Biographical details
- Born: September 13, 1880 Balcony Falls, Virginia, U.S.
- Died: September 3, 1932 (aged 51) Montgomery, Alabama, U.S.

Playing career
- 1897–1898: Alabama
- 1900–1901: Virginia
- Position: Quarterback

Coaching career (HC unless noted)
- 1902: Central University

Accomplishments and honors

Awards
- All-Southern (1901)

= Ed Tutwiler =

American football player and coach (1880–1932)

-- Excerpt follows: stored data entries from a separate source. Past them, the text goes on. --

Fixpoint drops_from (rest : list ownership_operation) (owner : Z) (definitions_left : nat) : bool :=
  match rest with
  | DropOwner dropped :: rest =>
      if (dropped =? owner)%Z then true else drops_from rest owner definitions_left
  | AcquireOwner _ _ _ :: rest => drops_from rest owner definitions_left
  | DefineValue _ :: rest =>
      match definitions_left with
      | S n => drops_from rest owner n
      | O => false
      end
  | _ => false
  end.

Definition rc_drops_owner_after (operations : list ownership_operation) (index : nat)
    (owner : Z) (definitions_left : nat) : bool :=
  drops_from (drop index operations) owner definitions_left.

(** [n] is the index plus one: the walk to the left ends at 0. *)
Fixpoint partner_before (operations : list ownership_operation) (n : nat) (owner : Z)
    (definitions_left : nat) : str :=
  match n with
  | O => lit "none"
  | S index =>
      match operations !! index with
      | Some (AcquireOwner _ value (OwnerBorrow source)) =>
          if (source =? owner)%Z then rc_reason operations index value
          else partner_before operations index owner definitions_left
      | Some (AcquireOwner _ _ _) | Some (DropOwner _) =>
          partner_before operations index owner definitions_left
      | Some (DefineValue _) =>
          match definitions_left with
          | S n => partner_before operations index owner n
          | O => lit "none"
          end
      | _ => lit "none"
      end
  end.

Definition rc_partner_reason (operations : list ownership_operation) (index : Z) (owner : Z)
    (definitions_left : nat) : str :=
  partner_before operations (Z.to_nat (index + 1)) owner definitions_left.

Definition rc_acquire_pair (operations : list ownership_operation) (position : nat)
    (source : borrow_source) : str :=
  match source with
  | OwnerBorrow owner =>
      if rc_drops_owner_after operations (S position) owner 1 then lit "pair" else lit "solo"
  | _ => lit "solo"
  end.

(** * Markers *)

Definition rc_marked (operations : list ownership_operation) (position : nat)
    (op : ownership_operation) (emitted : str) : str :=
  match op with
  | AcquireOwner owner value source =>
      lit "/*RC:B A " ++ rc_reason operations position value ++ lit " "
      ++ rc_source_name source ++ lit " " ++ rc_acquire_pair operations position source
      ++ lit " " ++ dec owner ++ lit "*/" ++ emitted ++ lit "/*RC:E*/"
  | DropOwner owner =>
      lit "/*RC:B D " ++ dec owner ++ lit " "
      ++ rc_partner_reason operations (Z.of_nat position - 1) owner 1
      ++ lit "*/" ++ emitted ++ lit "/*RC:E*/"
  | _ => emitted
  end.

Definition rc_definition_kind (operation : value_operation) : str :=
  match operation with
  | ParameterDefinition => lit "parameter"
  | CallDefinition | InvokeCallableDefinition => lit "call_result"
  | ConstructRecordDefinition | ConstructDefinition | ConstructListDefinition
  | CapturedCallableDefinition | FreeCallableDefinition => lit "constructed"
  | ListSuffixDefinition => lit "list_suffix"
  | StringDefinition => lit "string_literal"
  | _ => lit "other"
  end.

(** The patched text of a definition: its code, then the marker of the owner it creates. *)
Definition definition_marked (d : definition) (emitted : str) : str :=
  match result_of d with
  | OwnedResult owner =>
      emitted ++ lit "/*RC:K " ++ dec owner ++ lit " " ++ rc_definition_kind (operation d) ++ lit "*/"
  | _ => emitted
  end.

(** The patched operation list: what [append_ownership_operation] wrote for each
    operation, with the markers. *)
Definition emitted_marked (operations : list ownership_operation) (position : nat)
    (op : ownership_operation) (emitted : str) : str :=
  rc_marked operations position op
    (match op with DefineValue d => definition_marked d emitted | _ => emitted end).

Definition append_operations (operations : list ownership_operation) (emitted : nat → str) : str :=
  concat (imap (λ position op, emitted_marked operations position op (emitted position)) operations).

(** * Pairs are seen from both ends *)

Lemma reason_from_not_none rest : reason_from rest ≠ lit "none".
Proof.
  induction rest as [|[d| | |owner value source|owner] rest IH]; cbn; try done.
  by destruct (operation d).
Qed.

Lemma rc_reason_not_none operations position value :
  rc_reason operations position value ≠ lit "none".
Proof.
  unfold rc_reason. destruct (match position with O => false | _ => _ end); [done|].
  apply reason_from_not_none.
Qed.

Edward Magruder "Tut" Tutwiler Jr. (September 13, 1880 – September 3, 1932) was an American college football player and coach. He played quarterback at the University of Alabama and the University of Virginia.

==Early years==
Edward M. Tutwiler, Jr was born on September 13, 1880, in Balcony Falls, Virginia, to Maj. Edward Magruder Tutwiler, a wealthy Birmingham philanthropist, and Mary Fendley Jeffray. His father served in the American Civil War, participating in the Battle of New Market as one of the VMI cadets.

==College==
===University of Alabama===
Tutwiler was from Birmingham, Alabama, at the time of his enrolling at the University of Alabama. He transferred from Alabama to Virginia. One account reads "Ed Tutwiler is one of the greatest stars that football in the south ever produced. He was a graduate of the University in the class of '98, and afterwards went to the University of Virginia. He was considered the pluckiest quarterback in the south, and was noted for head work and generalship."

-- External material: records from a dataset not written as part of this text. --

Record conserved (names : gmap Z str) (sites : list site) (t : totals) : Prop := {
  cons_site_keys : NoDup (by_site t).*1;
  cons_helper_keys : NoDup (by_helper t).*1;
  cons_total : ∀ m, cell_measure m (total t) = sum_sites m (λ _, true) sites;
  cons_sites : ∀ m, dsum (cell_measure m) (by_site t) = cell_measure m (total t);
  cons_helpers : ∀ m, dsum (cell_measure m) (by_helper t) = cell_measure m (total t);
  cons_site : ∀ m name,
    dsum_if (λ k, bool_decide (k = name)) (cell_measure m) (by_site t) =
    sum_sites m (attributed names name) sites;
  cons_site_helpers : ∀ m name,
    dsum_if (λ k, bool_decide (k.1 = name)) (cell_measure m) (by_helper t) =
    dsum_if (λ k, bool_decide (k = name)) (cell_measure m) (by_site t);
}.

Lemma add_site_sum {K} `{EqDecision K} m (key : K) s t :
  dsum (cell_measure m) (add_site key s t) = (dsum (cell_measure m) t + site_measure m s)%Z.
Proof.
  unfold add_site. apply dsum_dupd; [intros v; apply cell_measure_add|]. by destruct m.
Qed.

Lemma add_site_sum_if {K} `{EqDecision K} P m (key : K) s t :
  dsum_if P (cell_measure m) (add_site key s t) =
  (dsum_if P (cell_measure m) t + if P key then site_measure m s else 0)%Z.
Proof.
  unfold add_site. apply dsum_if_dupd; [intros v; apply cell_measure_add|]. by destruct m.
Qed.

Lemma collect_conserved names sites t :
  collect names sites = Ok t → conserved names sites t.
Proof.
  unfold collect. apply (foldM_prefix (add_totals names) (conserved names) sites).
  - intros pre s suf t0 t1 _ [H1 H2 H3 H4 H5 H6 H7] H. unfold add_totals in H.
    apply bind_Ok in H as ([name helper] & Hc & H). injection H as <-.
    constructor; cbn [by_site by_helper total].
    + by apply dupd_nodup.
    + by apply dupd_nodup.
    + intros m. by rewrite cell_measure_add, sum_sites_snoc, H3.
    + intros m. by rewrite add_site_sum, cell_measure_add, H4.
    + intros m. by rewrite add_site_sum, cell_measure_add, H5.
    + intros m name'. rewrite add_site_sum_if, sum_sites_snoc, H6. unfold attributed at 3.
      by rewrite Hc.
    + intros m name'. by rewrite !add_site_sum_if, H7.
  - constructor; cbn; try done; try (intros []; done); constructor.
Qed.

(** * Attribution of one stack *)

(** The compiled function a name stands for. *)
Definition compiled_function (name : str) : option str :=
  (λ m, group m 1) <$> match_start COMPILED_FUNCTION name.

(** The names of a stack, which are all known. *)
Definition frame_names (names : gmap Z str) (frames : list Z) (l : list str) : Prop :=
  Forall2 (λ f n, names !! f = Some n) frames l.

Definition helper_of (callee : option str) : str :=
  match callee with
  | Some callee => if startswith ALLOCATOR_PREFIX callee then DIRECT_ALLOCATION else callee
  | None => DIRECT_ALLOCATION
  end.

Lemma last_cons_default {A} (x : A) l :
  match last l with Some y => Some y | None => Some x end = last (x :: l).
Proof. by destruct l as [|y l _] using rev_ind; [|rewrite app_comm_cons, !last_snoc]. Qed.

Lemma classify_from_spec names callee frames l :
  frame_names names frames l →
  (∀ pre name post f, l = pre ++ name :: post → Forall (λ n, compiled_function n = None) pre →
     compiled_function name = Some f →
     classify_from names callee frames =
     Ok (f, helper_of (match last pre with Some n => Some n | None => callee end))) ∧
  (Forall (λ n, compiled_function n = None) l →
     classify_from names callee frames = Ok (NO_COMPILED_CALLER, DIRECT_ALLOCATION)).
Proof.
  intros Hl. revert callee. induction Hl as [|f n frames l Hf Hl IH]; intros callee; cbn.
  { split; [|done]. by intros [] ? ? ? ?. }
  rewrite Hf. cbn. split.
  - intros [|x pre] name post g Hpre Hno Hg; injection Hpre as -> ->.
    + unfold compiled_function in Hg. destruct (match_start _ _); [|done].
      cbn in Hg. injection Hg as <-. by destruct callee.
    + inversion_clear Hno as [|? ? Hx Hno']. unfold compiled_function in Hx.
      destruct (match_start _ x); [done|]. destruct (IH (Some x)) as [H _].
      rewrite (H pre name post g eq_refl Hno' Hg). rewrite last_cons_default. destruct (last (x :: pre)) eqn:E; [done|by apply last_None in E].
  - intros Hno. inversion_clear Hno as [|? ? Hx Hno']. unfold compiled_function in Hx.
    destruct (match_start _ n); [done|]. by apply IH.
Qed.

(** * Batches *)

Lemma batches_fuel_concat {A} fuel n (l : list A) :
  0 < n → length l ≤ fuel → concat (batches_fuel fuel n l) = l.
Proof.
  intros Hn. revert l. induction fuel as [|fuel IH]; intros l Hl; [by destruct l; [|cbn in Hl; lia]|].
  destruct l as [|a l]; [done|]. cbn [batches_fuel concat]. rewrite IH.
  - apply take_drop.
  - rewrite length_drop. cbn in *. lia.
Qed.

===University of Virginia===

====1901====
Tutwiler was selected All-Southern in 1901. Fuzzy Woodruff gave Virginia the mythical southern championship regardless of conference affiliation for 1901.

==Death==
Tutwiler was found dead in pajamas in the bedroom of his Montgomery, Alabama, home on September 3, 1932, with a wound in his right temple. A pistol lay near by; the family noted the apparent suicide had been preceded by a recent despondence because of ill health.